Gábor Sarnyai 2019.04.08.

Imagine waking up one day and finding yourself in a different country. You weren’t kidnapped, but your whole city has become part of another state. The official language has changed, your name is pronounced differently and everything you own is taken away by those representing the new, leading culture. Now, imagine all of this transpired merely because your city happened to be home to an important railway station.
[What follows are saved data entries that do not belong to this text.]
(** C32: The header lines of the report come in the order that any sort by Len, Less
    and Swap leads to when it ends sorted: the only one that is sorted by Less, with
    Server first, then the end-to-end headers, then the hop-by-hop ones, each group in
    byte order. *)
Theorem header_order names :
  NoDup names ->
  let out := sort_headers names in
  swaps names out /\ sorted_headers out
  /\ (forall out', swaps names out' -> sorted_headers out' -> out' = out)
  /\ ("Server" ∈ names -> head out = Some "Server")
  /\ (forall i j a b, (i < j)%nat -> out !! i = Some a -> out !! j = Some b -> a <> "Server" ->
        (endtoend b = true -> endtoend a = true)
        /\ (endtoend a = endtoend b -> String.ltb b a = false)).
Proof.
  intros Hd out. pose proof (sort_headers_perm names) as Hp. fold out in Hp.
  pose proof (sort_headers_sorted names Hd) as Hs. fold out in Hs. split_and!; try done.
  - by apply swaps_perm.
  - intros out' Hp' Hs'. apply swaps_perm in Hp'. eapply StronglySorted_unique; [apply _|done|done|]. by rewrite <- Hp', Hp.
  - intros Hin. rewrite <- Hp in Hin.
    apply list_elem_of_lookup in Hin as [[|j] Hj]; [by destruct out; simplify_eq/=|].
    destruct out as [|a out']; [done|].
    pose proof (sorted_headers_lookup _ 0 (S j) a "Server" Hs ltac:(lia) eq_refl Hj) as H. done.
  - intros i j a b Hij Hi Hj Ha. pose proof (sorted_headers_lookup _ i j a b Hs Hij Hi Hj) as H.
    unfold Less in H. rewrite (proj2 (String.eqb_neq a "Server")) in H by done.
    destruct (String.eqb b "Server"); [done|]. split; intros He; rewrite He in H.
    + by destruct (endtoend a).
    + rewrite Bool.eqb_reflx in H. done.
Qed.

Lemma header_order_witness :
  sort_headers ["Date"; "Connection"; "Server"; "Age"] = ["Server"; "Age"; "Date"; "Connection"]
  /\ forall out', swaps ["Date"; "Connection"; "Server"; "Age"] out' -> sorted_headers out' ->
       out' = sort_headers ["Date"; "Connection"; "Server"; "Age"].
Proof.
  destruct (header_order ["Date"; "Connection"; "Server"; "Age"]) as (_ & _ & H & _).
  - apply (bool_decide_unpack _). vm_compute. exact I.
  - split; [vm_compute; reflexivity|exact H].
Defined.

(** ** The table adds up *)

(** The callbacks of a request on a new connection: the name is looked up when the
    host is not an address, and TLS is negotiated for https. *)
Definition request_events (dns : option (Z * Z)) (addr : string) (c d : Z) (tls : option (Z * Z))
    (g h : Z) : list (Z * trace_event) :=
  (match dns with Some (a, b) => [(a, DNSStart); (b, DNSDone)] | None => [] end
   ++ [(c, ConnectStart); (d, ConnectDone addr None)]
   ++ match tls with Some (e, f) => [(e, TLSHandshakeStart); (f, TLSHandshakeDone)] | None => [] end
   ++ [(g, GotConn); (h, GotFirstResponseByte)])%list.

(** Each number is at most the next. *)
Fixpoint ascending (x : Z) (l : list Z) : Prop :=
  match l with [] => True | y :: l => x <= y /\ ascending y l end.

Lemma Sub_exact t u : u <= t -> t - u < 2 ^ 63 -> Sub t u = t - u.
Proof. unfold Sub. lia. Qed.

Lemma IsZero_pos t : 1 <= t -> IsZero t = false.
Proof. unfold IsZero. lia. Qed.

(** The times after the callbacks, the name lookup skipped or not. *)
Lemma request_times `{!Colors} dns addr c d tls g h :
  1 <= c -> (forall a b, dns = Some (a, b) -> 1 <= a /\ 1 <= b) ->
  exists t out, run_trace (request_events dns addr c d tls g h) times0 = (out, inl t)
    /\ skipDNS t = mkTimes (default c (fst <$> dns)) (default c (snd <$> dns)) d g h
                     (default 0 (fst <$> tls)) (default 0 (snd <$> tls)).
Proof.
  intros Hc Hd.
  destruct dns as [[a b]|]; [destruct (Hd a b eq_refl) as [Ha Hb]|];
    (destruct tls as [[e f]|]; do 2 eexists; (split; [reflexivity|]); unfold skipDNS; simpl;
     rewrite ?(IsZero_pos b) by done; simpl; rewrite ?(IsZero_pos a) by done; reflexivity).
Qed.

(** The first attempt to connect that fails ends the process, whatever attempts with
    other addresses of the host would follow. *)
Lemma failed_attempt_exits `{!Colors} evs t t' now addr err rest :
  (run_trace evs t).2 = inl t' ->
  (run_trace (evs ++ (now, ConnectDone addr (Some err)) :: rest) t).2
  = fatal ("unable to connect to host " ++ addr ++ ": " ++ err_msg err).
Proof.
  revert t. induction evs as [|[ts ev] evs IH]; intros t Ht; [done|]. cbn [app run_trace] in *.
  destruct (on_event ts ev t) as [[t1 out]|e]; [|done].
  specialize (IH t1). destruct (run_trace evs t1) as [o1 r1].
  destruct (run_trace (evs ++ _) t1) as [o2 r2]. by apply IH.
Qed.

(** C33: For the callbacks of a request on a new connection at ascending times within
    the range of a Duration (292 years), by name or by address, with or without TLS: no
    duration of the table is negative, the phases add up to the total (for https to at
    most the total, the rest being gaps between phases), the lookup takes no time when
    it was skipped, and the cumulative times ascend to the total. *)
Theorem timing_table `{!Colors} dns addr c d tls g h t7 :
  let evs := request_events dns addr c d tls g h in
  ascending 1 (evs.*1 ++ [t7])%list ->
  t7 - match dns with Some (a, _) => a | None => c end < 2 ^ 63 ->
  exists t out, run_trace evs times0 = (out, inl t)
    /\ let '(phases, marks) := durations (if tls is Some _ then "https" else "http") (skipDNS t) t7 in
       let total := t7 - match dns with Some (a, _) => a | None => c end in
       Forall (fun x => 0 <= x) phases
       /\ (if tls is Some _ then sumZ id phases <= total else sumZ id phases = total)
       /\ (dns = None -> head phases = Some 0)
       /\ ascending 0 marks /\ last marks = Some total.
Proof.
  intros evs Ha Ht. destruct (request_times dns addr c d tls g h) as (t & out & E & Et).
  { destruct dns as [[a b]|], tls as [[e f]|]; simpl in Ha; lia. }
  { intros a b ->. destruct tls as [[e f]|]; simpl in Ha; lia. }
  exists t, out. split; [exact E|]. rewrite Et. clear E Et t out.
  destruct dns as [[a b]|], tls as [[e f]|]; simpl in Ha; unfold durations; simpl;
    rewrite !Sub_exact by lia; split_and!; try done; try lia; try (f_equal; lia);
    try (intros _; f_equal; lia); rewrite ?Forall_cons, ?Forall_nil; lia.
Qed.

(** A request of the year 2024 by name over TLS: 20 ms of name lookup, 30 ms to
    connect; the times are nanoseconds since the year 1. *)
Module Demo_report.
#[export] Instance plainText : Colors := {|
  SprintfFunc := fun _ s => s; GreenString := fun s => s; CyanString := fun s => s;
  RedString := fun s => s; WhiteString := fun s => s |}.
Definition ms (n : Z) : Z := n * Millisecond.
Definition at_ms (n : Z) : Z := 63861000000 * Second + ms n.
Definition evs : list (Z * trace_event) :=
  request_events (Some (at_ms 100, at_ms 120)) "10.0.0.1:443" (at_ms 120) (at_ms 150)
    (Some (at_ms 150, at_ms 190)) (at_ms 190) (at_ms 240).
End Demo_report.
Import Demo_report.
Hundreds of thousands of Hungarians fell victim to this exact scenario just because they lived in the largest Hungarian cities in the early twentieth century. Hungary had ten big regional centers a hundred years ago: Pozsony (Bratislava) and Kassa (Košice) in the northern part of the country and Kolozsvár (Cluj-Napoca), Arad (Arad), Nagyvárad (Oradea) and Temesvár (Timişoara) in Transylvania, Partium and the Bánság region. Szeged, Debrecen and Szabadka (Subotica) were the biggest cities in the Hungarian Plains. In the Dunántúl area, Pécs was the largest, and in the Croatian part of the kingdom, Zagreb.

The ethnic makeup of the Hungarian cities in the early twentieth century. Source: Hungary Today collection

If someone were to look at Hungary’s geographical situation today, they would quickly recognize just three of the cities mentioned above. The others are now within the borders of neighboring countries.

As you can see, many of these cities are very close to Hungary and rest along its borders. At the time, the largest cities were mainly populated by Hungarians and Germans. Those two nationalities composed the constitutional nation of the Monarchy. The cities right next to the border had a relative or absolute Hungarian majority, the only exception being Temesvár, which was the prototype of multicultural and multi-ethnic coexistence within the Carpathian Basin. But, if those cities were mostly Hungarian, why are they now in other countries? It’s a logical question for anyone to ask, and you probably wouldn’t think that its answer would be railway lines.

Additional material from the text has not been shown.